**Aim of the exercise**: The entries below contain a line with "[Dash] and [Slash]" and a line with "Definition dquote : ascii". Quote exactly those two lines and all lines between them.

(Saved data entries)
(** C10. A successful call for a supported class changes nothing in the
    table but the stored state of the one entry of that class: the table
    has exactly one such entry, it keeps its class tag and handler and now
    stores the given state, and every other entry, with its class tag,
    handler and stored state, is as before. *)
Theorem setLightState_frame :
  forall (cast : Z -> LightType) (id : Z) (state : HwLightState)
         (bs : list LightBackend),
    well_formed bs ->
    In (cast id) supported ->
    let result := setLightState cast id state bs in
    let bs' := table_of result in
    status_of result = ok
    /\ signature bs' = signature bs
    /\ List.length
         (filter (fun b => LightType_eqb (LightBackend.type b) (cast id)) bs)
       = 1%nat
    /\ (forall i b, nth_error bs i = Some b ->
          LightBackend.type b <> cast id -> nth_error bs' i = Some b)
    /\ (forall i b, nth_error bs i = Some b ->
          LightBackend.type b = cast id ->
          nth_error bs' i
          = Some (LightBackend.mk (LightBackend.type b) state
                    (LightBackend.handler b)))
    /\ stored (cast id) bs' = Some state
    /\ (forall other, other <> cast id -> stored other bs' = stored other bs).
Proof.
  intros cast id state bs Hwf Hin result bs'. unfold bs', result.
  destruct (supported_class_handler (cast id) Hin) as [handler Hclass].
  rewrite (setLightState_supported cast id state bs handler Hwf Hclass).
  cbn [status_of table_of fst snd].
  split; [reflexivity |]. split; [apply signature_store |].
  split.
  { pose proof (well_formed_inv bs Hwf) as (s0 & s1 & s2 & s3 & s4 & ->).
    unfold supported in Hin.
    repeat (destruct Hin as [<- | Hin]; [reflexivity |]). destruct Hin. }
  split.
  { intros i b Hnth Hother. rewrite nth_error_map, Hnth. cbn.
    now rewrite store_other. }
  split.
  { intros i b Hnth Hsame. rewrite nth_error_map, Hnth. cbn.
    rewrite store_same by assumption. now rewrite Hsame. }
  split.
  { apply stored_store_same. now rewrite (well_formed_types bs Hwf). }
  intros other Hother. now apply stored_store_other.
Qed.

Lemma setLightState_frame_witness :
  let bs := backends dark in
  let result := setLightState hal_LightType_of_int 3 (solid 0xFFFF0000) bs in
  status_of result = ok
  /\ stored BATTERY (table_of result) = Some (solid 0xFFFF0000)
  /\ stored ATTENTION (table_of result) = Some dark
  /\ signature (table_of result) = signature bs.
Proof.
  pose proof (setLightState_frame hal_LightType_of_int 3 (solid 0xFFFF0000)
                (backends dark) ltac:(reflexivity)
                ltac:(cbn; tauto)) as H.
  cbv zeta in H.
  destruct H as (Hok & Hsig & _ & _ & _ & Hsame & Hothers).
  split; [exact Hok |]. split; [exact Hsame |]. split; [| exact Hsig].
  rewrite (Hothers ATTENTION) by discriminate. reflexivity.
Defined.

--

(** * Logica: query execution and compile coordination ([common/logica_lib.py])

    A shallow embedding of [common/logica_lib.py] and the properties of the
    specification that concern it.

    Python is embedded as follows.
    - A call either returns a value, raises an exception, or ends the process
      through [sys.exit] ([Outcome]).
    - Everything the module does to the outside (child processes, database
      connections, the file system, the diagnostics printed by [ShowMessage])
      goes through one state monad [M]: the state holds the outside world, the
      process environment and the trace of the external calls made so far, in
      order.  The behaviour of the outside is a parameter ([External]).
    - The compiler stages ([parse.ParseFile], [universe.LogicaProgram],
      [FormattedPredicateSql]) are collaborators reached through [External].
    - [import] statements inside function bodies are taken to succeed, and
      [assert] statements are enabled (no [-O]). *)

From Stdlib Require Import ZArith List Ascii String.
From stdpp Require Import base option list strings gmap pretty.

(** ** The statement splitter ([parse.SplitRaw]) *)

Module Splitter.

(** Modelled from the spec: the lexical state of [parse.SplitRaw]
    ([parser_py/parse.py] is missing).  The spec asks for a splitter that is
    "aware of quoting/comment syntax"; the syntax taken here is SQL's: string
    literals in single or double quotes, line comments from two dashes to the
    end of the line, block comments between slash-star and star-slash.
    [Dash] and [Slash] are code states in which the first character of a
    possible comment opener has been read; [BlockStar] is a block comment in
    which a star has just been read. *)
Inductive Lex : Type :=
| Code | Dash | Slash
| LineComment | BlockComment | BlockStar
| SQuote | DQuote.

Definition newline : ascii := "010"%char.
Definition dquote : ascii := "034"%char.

**Exercise solution**:
    [Dash] and [Slash] are code states in which the first character of a
    possible comment opener has been read; [BlockStar] is a block comment in
    which a star has just been read. *)
Inductive Lex : Type :=
| Code | Dash | Slash
| LineComment | BlockComment | BlockStar
| SQuote | DQuote.

Definition newline : ascii := "010"%char.
Definition dquote : ascii := "034"%char.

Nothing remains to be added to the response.